Nanowrimo/27 @ 44,034 four days left, now…

Bleary with it, knows will get to the end and then a massive edit job will be in order.  I don’t think I’ll even look back at it for a few months.  It says a lot of things, but I really liked this part as it winds down now, has to do with the crux.

Here tis:

I liked to think that I existed inside of dreams, or dreamstime.  I wanted there to only be beauty as if beauty could be diaphanous and sheer.  I never wanted to think of the harsh things anymore.  I was only going to look for the good.  I was only going to look for what was real, or could be made real.  I had lived a life built on dreams that didn’t come to fruition.  I had believed in someone who was a dreamkiller.

* * *

People can kill your dreams if you let them, so I’m telling you not to let that happen.  I don’t want you to live a life where that happens.

You can pick up your dream where it left off if you want to.  This is always possible.  Anybody can.  The main thing is to never lose faith in yourself.  Never lose your faith in the good, because there is always good in the world if you look hard enough for it.

back later, needs 1500 per day to make it or so — those last two grafs were from this morning…the coffee is on, the fingers nimble.  When I wrote Heart of Clouds the finish just rushed in very quickly.  This year it’s like that too.

back at 2! Got the words, at 45,732 — has a few days to finish and needs 4,268 to do so.  It’s a sad novel about the end of a marriage, but it has hope in it too, which is good.  I like it.  So, more from today, as it heads into the finish.

That was the year I had to decide how I was going to save myself, if it was possible.  I had to gather the full force of my ancestors inside of me when I said aloud, “I can’t do this anymore.”

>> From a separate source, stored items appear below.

Lemma pad_pasted (canvas image : Image) (fill : pixel) (side ox oy : Z) :
  wf_image image →
  Image_new (side, side) fill = Ok canvas →
  0 <= ox → 0 <= oy → ox + width image <= side → oy + height image <= side →
  pasted_at (paste canvas image (ox, oy)) image fill ox oy.
Proof.
  intros Hwf Hnew Hox Hoy Hw Hh. split.
  - intros x y Hx Hy. rewrite getpixel_paste, (getpixel_new _ _ _ _ _ _ Hnew).
    replace ((0 <=? ox + x) && (ox + x <? side) && (0 <=? oy + y) && (oy + y <? side))
      with true by (symmetry; rewrite !andb_true_iff; lia).
    simpl. replace (ox + x - ox) with x by lia. replace (oy + y - oy) with y by lia.
    destruct (getpixel_inside image x y Hwf Hx Hy) as [p ->]. done.
  - intros x y Hx Hy Hout. rewrite getpixel_paste, (getpixel_new _ _ _ _ _ _ Hnew).
    assert (width canvas = side ∧ height canvas = side) as [Hcw Hch].
    { unfold Image_new in Hnew. destruct ((side <? 0) || (side <? 0)); [done|].
      injection Hnew as <-. done. }
    simpl in Hx, Hy. rewrite Hcw in Hx. rewrite Hch in Hy.
    replace ((0 <=? x) && (x <? side) && (0 <=? y) && (y <? side))
      with true by (symmetry; rewrite !andb_true_iff; lia).
    simpl. rewrite getpixel_outside by lia. done.
Qed.

(** C6. Square padding returns a square image whose side is the larger
    of the input's width and height. In [average] mode the input is
    pasted at ((side - w) // 2, (side - h) // 2), so the margins on the
    two sides of an axis differ by at most one pixel; in [edge] mode it
    is pasted at (side - w, side - h), flush with the far corner, all
    padding on the near side. *)
Theorem PadIfNeed_call_square (getcolor : value → result pixel)
    (pv md : value) (self : PadIfNeed.t) (image : Image) (fill : pixel) :
  PadIfNeed.__init__ pv md = Ok self →
  getcolor (PadIfNeed.pad_value self) = Ok fill →
  wf_image image →
  let w := width image in
  let h := height image in
  let side := Z.max w h in
  ∃ out, PadIfNeed.__call__ getcolor self image = Ok out ∧
    width out = side ∧ height out = side ∧
    (str_eq md "average" = true →
       pasted_at out image fill ((side - w) / 2) ((side - h) / 2) ∧
       0 <= (side - w - (side - w) / 2) - (side - w) / 2 <= 1 ∧
       0 <= (side - h - (side - h) / 2) - (side - h) / 2 <= 1) ∧
    (str_eq md "edge" = true →
       pasted_at out image fill (side - w) (side - h) ∧
       (side - w) + w = width out ∧ (side - h) + h = height out).
Proof.
  intros Hinit Hcol Hwf w h side.
  destruct (PadIfNeed_init_mode _ _ _ Hinit) as [Hmode _].
  pose proof Hwf as (Hw0 & Hh0 & _).
  assert (∃ canvas, Image_new (side, side) fill = Ok canvas ∧
                    width canvas = side ∧ height canvas = side) as (canvas & Hnew & Hcw & Hch).
  { unfold Image_new. replace ((side <? 0) || (side <? 0)) with false
      by (symmetry; rewrite orb_false_iff; unfold side, w, h; lia).
    eexists. split; [reflexivity|done]. }
  unfold PadIfNeed.__call__. rewrite Hcol. cbn [rbind].
  change (Z.max (width image) (height image)) with side. rewrite Hnew. cbn [rbind].
  rewrite Hmode.
  assert (0 <= (side - w) / 2 <= side - w) as Hdx.
  { split; [apply Z.div_pos|apply Z.div_le_upper_bound]; unfold side, w, h; lia. }
  assert (0 <= (side - h) / 2 <= side - h) as Hdy.
  { split; [apply Z.div_pos|apply Z.div_le_upper_bound]; unfold side, w, h; lia. }
  pose proof (Z.div_mod (side - w) 2 ltac:(lia)) as Hmx.
  pose proof (Z.mod_pos_bound (side - w) 2 ltac:(lia)) as Hbx.
  pose proof (Z.div_mod (side - h) 2 ltac:(lia)) as Hmy.
  pose proof (Z.mod_pos_bound (side - h) 2 ltac:(lia)) as Hby.
  destruct (str_eq md "average") eqn:E.
  - eexists. split; [reflexivity|]. split; [exact Hcw|]. split; [exact Hch|]. split.
    + intros _. split; [|lia].
      apply (pad_pasted canvas image fill side); try done; fold w h; lia.
    + intros Hedge. discriminate (str_eq_unique _ _ _ Hedge E).
  - eexists. split; [reflexivity|]. split; [exact Hcw|]. split; [exact Hch|]. split.
    + intros [=].
    + intros _. split.
      * apply (pad_pasted canvas image fill side); try done; fold w h; unfold side; lia.
      * destruct (paste_size canvas image (side - width image, side - height image))
          as [-> ->].
        rewrite Hcw, Hch. lia.
Qed.
(** * basic-auth-4-express: the constant-time comparator and the
      authorization middleware of [lib/index.js], embedded in Rocq.

    The development follows the source file top to bottom:
    - the JavaScript values the code manipulates (strings as sequences of
      UTF-16 code units, first-order data, exceptions);
    - the pieces of the Node platform the code calls
      ([Buffer.byteLength], [Buffer.alloc], [buf.write],
      [crypto.timingSafeEqual], [assert], [assert.ifError]);
    - [safeCompare], [ensureFunction], [buildMiddleware] with its closures
      [staticUsersAuthorizer], [authMiddleware], [unauthorized] and
      [authorizerCallback];
    - the properties of the specification, one theorem per claim.

    How the surroundings are modelled:
    - a function returns a value or throws ([result]); the middleware
      also acts on the request object, the response object and the
      pipeline, which is a state made of the request and of the log of
      the calls made so far ([M]);
    - a function handed in by the caller ([authorizer], [realm],
      [unauthorizedResponse]) is known by what it does to this module: it
      returns, throws, or invokes the callback it received and goes on
      ([behaviour]); it does not change the request object;
    - the parser of the [basic-auth] package is a parameter;
    - numbers are integers; time is not modelled, so a callback invoked
      later appears in the log at the place where it is invoked. *)

From Stdlib Require Import String Ascii DecimalString.
From Stdlib Require Import ZArith List Lia Bool.
Import ListNotations.
Open Scope Z_scope.
Set Warnings "-register-all".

What I meant was that I couldn’t live without love or without Christmas.

There might come a time when you have to think about your ancestors, too.  A time when you will need to gather strength from them, and maybe enough strength so that you can survive.

Nobody knew how close I felt to death in the years when I lost everything.  It was the morphine that I had to inject into the living while I watched them die.   That was the worst thing.  I’m not sure how to get the visions out of my head.

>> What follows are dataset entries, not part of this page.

(** X8. On a well-shaped record in which every clip is posted (an empty
    queue included) the run ends normally after five effects: it announces
    the load, looks at the record and reads it, prints the statistics [n/n]
    and the line that all clips have been posted.  It does not log in,
    reads no clock and writes nothing. *)
Theorem nothing_to_post (w : World) (st : State) (text : string) (db : value)
  (cs : list value) :
  truthy_env (BLUESKY_USERNAME w) = true ->
  truthy_env (BLUESKY_APP_PASSWORD w) = true ->
  disk st !! DATABASE_PATH = Some (File text) ->
  JSON_parse text = Ok db ->
  Database_shape db = true ->
  field db "clips" = Some (VArr cs) ->
  (forall c, c ∈ cs -> posted_of c = true) ->
  main w st
  = (Ok tt,
     {| disk := disk st; ticks := ticks st;
        trace := trace st ++
          [EvLog "Loading clip database...";
           EvExists DATABASE_PATH true;
           EvRead DATABASE_PATH;
           EvLog (String LF "Database: " +:+ string_of_Z (Z.of_nat (length cs))
                  +:+ "/" +:+ string_of_Z (Z.of_nat (length cs))
                  +:+ " clips posted");
           EvLog (String LF "✓ All clips have been posted!")] |}).
Proof.
  intros Hu Hp Hdisk Hparse Hshape Hcs Hall.
  rewrite (main_loaded w st text db cs Hu Hp Hdisk Hparse Hshape Hcs).
  unfold try_catch, bind, lift. rewrite (nothing_unposted db cs Hshape Hcs Hall).
  cbn [truthy negb]. unfold console_log, emit, record_event. cbn [disk ticks trace].
  assert (E : filter (fun c => posted_of c = true) cs = cs).
  { clear -Hall. induction cs as [|c cs IH]; [done|].
    rewrite filter_cons, decide_True by (apply Hall; apply list_elem_of_here).
    f_equal. apply IH. intros x Hx. apply Hall. by apply list_elem_of_further. }
  rewrite E, <- app_assoc. reflexivity.
Qed.

(** An empty queue. *)
Lemma nothing_to_post_empty_queue :
  let st := start (disk_with (JSON_stringify (VObj [("clips", VArr [])])) []) in
  main calm st
  = (Ok tt,
     {| disk := disk st; ticks := ticks st;
        trace := trace st ++
          [EvLog "Loading clip database...";
           EvExists DATABASE_PATH true;
           EvRead DATABASE_PATH;
           EvLog (String LF "Database: " +:+ string_of_Z (Z.of_nat (length (@nil value)))
                  +:+ "/" +:+ string_of_Z (Z.of_nat (length (@nil value)))
                  +:+ " clips posted");
           EvLog (String LF "✓ All clips have been posted!")] |}).
Proof.
  intros st.
  apply (nothing_to_post calm st (JSON_stringify (VObj [("clips", VArr [])]))
           (VObj [("clips", VArr [])]) []).
  - reflexivity.
  - reflexivity.
  - by vm_compute.
  - by vm_compute.
  - reflexivity.
  - reflexivity.
  - intros c Hc. by apply elem_of_nil in Hc.
Defined.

The morphine I had to inject into both of our mothers.  I thought I was going to be strong enough but I wasn’t.  The way I feel about it now?  I need new love in my life like a fresh breeze coming in off the sea.  I can’t look at the places where people died anymore.

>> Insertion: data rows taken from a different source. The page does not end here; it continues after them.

(** * SSE stream transformers of the gateway (src/utils/stream.js)

    A shallow embedding of [createChatStreamTransformer] and
    [createCompletionStreamTransformer], together with the parts of the
    JavaScript platform they call: strings of UTF-16 code units,
    [TextDecoder] and [TextEncoder] for UTF-8, Number, [JSON.parse] and
    [JSON.stringify].

    A transformer is modelled by its variables ([buffer], [isFinished],
    [pastThinkTag]) as a state record, and its [transform] and [flush]
    methods as functions from a state to the next state and the list of
    byte arrays given to [controller.enqueue]. A stream is the list of
    its chunks: [transform] is called on each in turn and [flush] once
    when the stream is closed. Exceptions are results: [JSON.parse]
    returns [None] for its SyntaxError and [Get] for the TypeError of
    reading a property of [null]; both are caught by the [try] around
    the body of the line loop. It is assumed that [controller.enqueue]
    accepts every frame; limits of an engine on the size or nesting of
    its values are not modelled.

    After the transformers come the other functions of the gateway that
    can be read without its helper modules: [streamToBuffer] of the same
    file, the bearer token check of src/index.js, and the part of the
    handlers of src/routes (completion, chat, embeddings, rag) that
    validates a request and works out the parameters of the model call.
    For these, [request.json()] is taken to have resolved to a value,
    and the helpers of utils/models.js are parameters. *)

From Stdlib Require Import String Ascii ZArith List Bool Lia SpecFloat.
Import ListNotations.
Local Open Scope Z_scope.

(** ** JavaScript strings

    A string value is a sequence of UTF-16 code units, each in [0, 65535].
    A [Uint8Array] is a sequence of bytes, each in [0, 255]. *)

Definition jsstring := list Z.
Definition bytes := list Z.

Module Str.

(** A string literal of the source, all of whose characters are ASCII. *)
Fixpoint lit (s : string) : jsstring :=
  match s with
  | EmptyString => []
  | String c r => Z.of_N (N_of_ascii c) :: lit r
  end.
Arguments lit s%_string.

(** [a === b] on strings. *)
Fixpoint eqb (a b : jsstring) : bool :=
  match a, b with
  | [], [] => true
  | x :: a', y :: b' => (x =? y) && eqb a' b'
  | _, _ => false
  end.

(** [s.startsWith(p)]. *)
Fixpoint startsWith (s p : jsstring) : bool :=
  match p, s with
  | [], _ => true
  | x :: p', y :: s' => (x =? y) && startsWith s' p'
  | _ :: _, [] => false
  end.

(** [s.indexOf(needle)]: the index of the first occurrence, or -1. *)
Fixpoint indexOf_from (s needle : jsstring) (pos : Z) : Z :=
  if startsWith s needle then pos
  else match s with
       | [] => -1
       | _ :: s' => indexOf_from s' needle (pos + 1)
       end.

Definition indexOf (s needle : jsstring) : Z := indexOf_from s needle 0.

Definition len (s : jsstring) : Z := Z.of_nat (length s).

(** Relative index of [slice]: negative counts from the end, then clamped. *)
Definition slice_index (s : jsstring) (i : Z) : Z :=
  if i <? 0 then Z.max (len s + i) 0 else Z.min i (len s).

(** [s.slice(start, end)]. *)
Definition slice (s : jsstring) (start stop : Z) : jsstring :=
  let from := slice_index s start in
  let to := slice_index s stop in
  firstn (Z.to_nat (to - from)) (skipn (Z.to_nat from) s).

(** [s.slice(start)]. *)
Definition slice_from (s : jsstring) (start : Z) : jsstring :=
  skipn (Z.to_nat (slice_index s start)) s.

(** [s.substring(start)]: the argument is clamped to [0, length]. *)
Definition substring_from (s : jsstring) (start : Z) : jsstring :=
  skipn (Z.to_nat (Z.min (Z.max start 0) (len s))) s.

Your ancestors made you who you are.

Mine made me kind and gracious, and unable to cope with the really hard things.  It’s no good to pretend to be someone you aren’t in this life.

My mother brought me up at the edge of the sea, and that is where I learned to dream.  “We’re dreamers,” she said.  “We come from a long line of Irish dreamers.”

Hopefully I will be able to finish in the next two days.  I want to let go of it, now.  Am looking forward to the end.  I took this picture this morning — the liquidambar trees here, that show the Fall.